• TASK: After finding the line with "(items : list value)" in the entries below, retype exactly each line from there through the line with "negb (n =? 0)", including that final line.

• INPUT DATA:
(** * Subscription controller of support-desk

    A shallow embedding of [backend/controllers/subscriptionController.js]:
    the four Express handlers [createCheckoutSession], [webHook],
    [cancelPayment] and [cancelSubscription], and the helper
    [handleCreateSubscription].

    The handlers are written in a state-and-exception monad over a [world]
    that holds the two Mongoose collections, the users, the calls made to
    the payment processor and the status code of the response object. *)

From Stdlib Require Import ZArith String List Bool Lia.
Import ListNotations.
Local Open Scope string_scope.
Local Open Scope Z_scope.

(** ** JavaScript values *)

Module Js.

(** The values a JSON body can hold, plus [undefined] and [Date].  Numbers
    are kept as integers: the handlers only test numbers for truthiness and
    hand them on.  An object is the list of its own properties. *)
#[warnings="-register-all"]
Inductive value : Type :=
| VUndef
| VNull
| VBool (b : bool)
| VNum (n : Z)
| VStr (s : string)
| VDate (ms : Z)
| VArr (items : list value)
| VObj (fields : list (string * value)).

Definition object := list (string * value).

(** ToBoolean. *)
Definition truthy (v : value) : bool :=
  match v with
  | VUndef | VNull => false
  | VBool b => b
  | VNum n => negb (n =? 0)
  | VStr s => negb (s =? EmptyString)%string
  | VDate _ | VArr _ | VObj _ => true
  end.

Definition nullish (v : value) : bool :=
  match v with
  | VUndef | VNull => true
  | _ => false
  end.

(** [o.k] on an object known to be one (a parsed body): the entry for [k]
    (an object has one entry per property name), [undefined] when there is
    none. *)
Fixpoint prop (o : object) (k : string) : value :=
  match o with
  | [] => VUndef
  | (k', v) :: rest => if (k' =? k)%string then v else prop rest k
  end.

(** [v.k] on any value.  Reading a property of [undefined] or [null] is a
    TypeError ([None]); the property names the handlers read are own
    properties of objects only, so every other value gives [undefined]. *)
Definition get (v : value) (k : string) : option value :=
  match v with
  | VUndef | VNull => None
  | VObj o => Some (prop o k)
  | _ => Some VUndef
  end.

(** [v === "s"] against a string literal. *)
Definition is_str (v : value) (s : string) : bool :=
  match v with
  | VStr s' => (s' =? s)%string
  | _ => false
  end.

(** Equality of two values as a store filter [{field: v}] tests it. *)
Fixpoint value_eqb (a b : value) : bool :=
  match a, b with
  | VUndef, VUndef => true
  | VNull, VNull => true
  | VBool x, VBool y => Bool.eqb x y
  | VNum x, VNum y => x =? y
  | VStr x, VStr y => (x =? y)%string
  | VDate x, VDate y => x =? y
  | VArr xs, VArr ys =>
      (fix items (l1 l2 : list value) : bool :=
         match l1, l2 with
         | [], [] => true
         | x :: t1, y :: t2 => value_eqb x y && items t1 t2
         | _, _ => false
         end) xs ys
  | VObj xs, VObj ys =>
      (fix fields (l1 l2 : list (string * value)) : bool :=
         match l1, l2 with
         | [], [] => true
         | (k1, x) :: t1, (k2, y) :: t2 =>
             (k1 =? k2)%string && value_eqb x y && fields t1 t2
         | _, _ => false
         end) xs ys
  | _, _ => false
  end.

• SOLUTION TO THIS PROBLEM:
| VArr (items : list value)
| VObj (fields : list (string * value)).

Definition object := list (string * value).

(** ToBoolean. *)
Definition truthy (v : value) : bool :=
  match v with
  | VUndef | VNull => false
  | VBool b => b
  | VNum n => negb (n =? 0)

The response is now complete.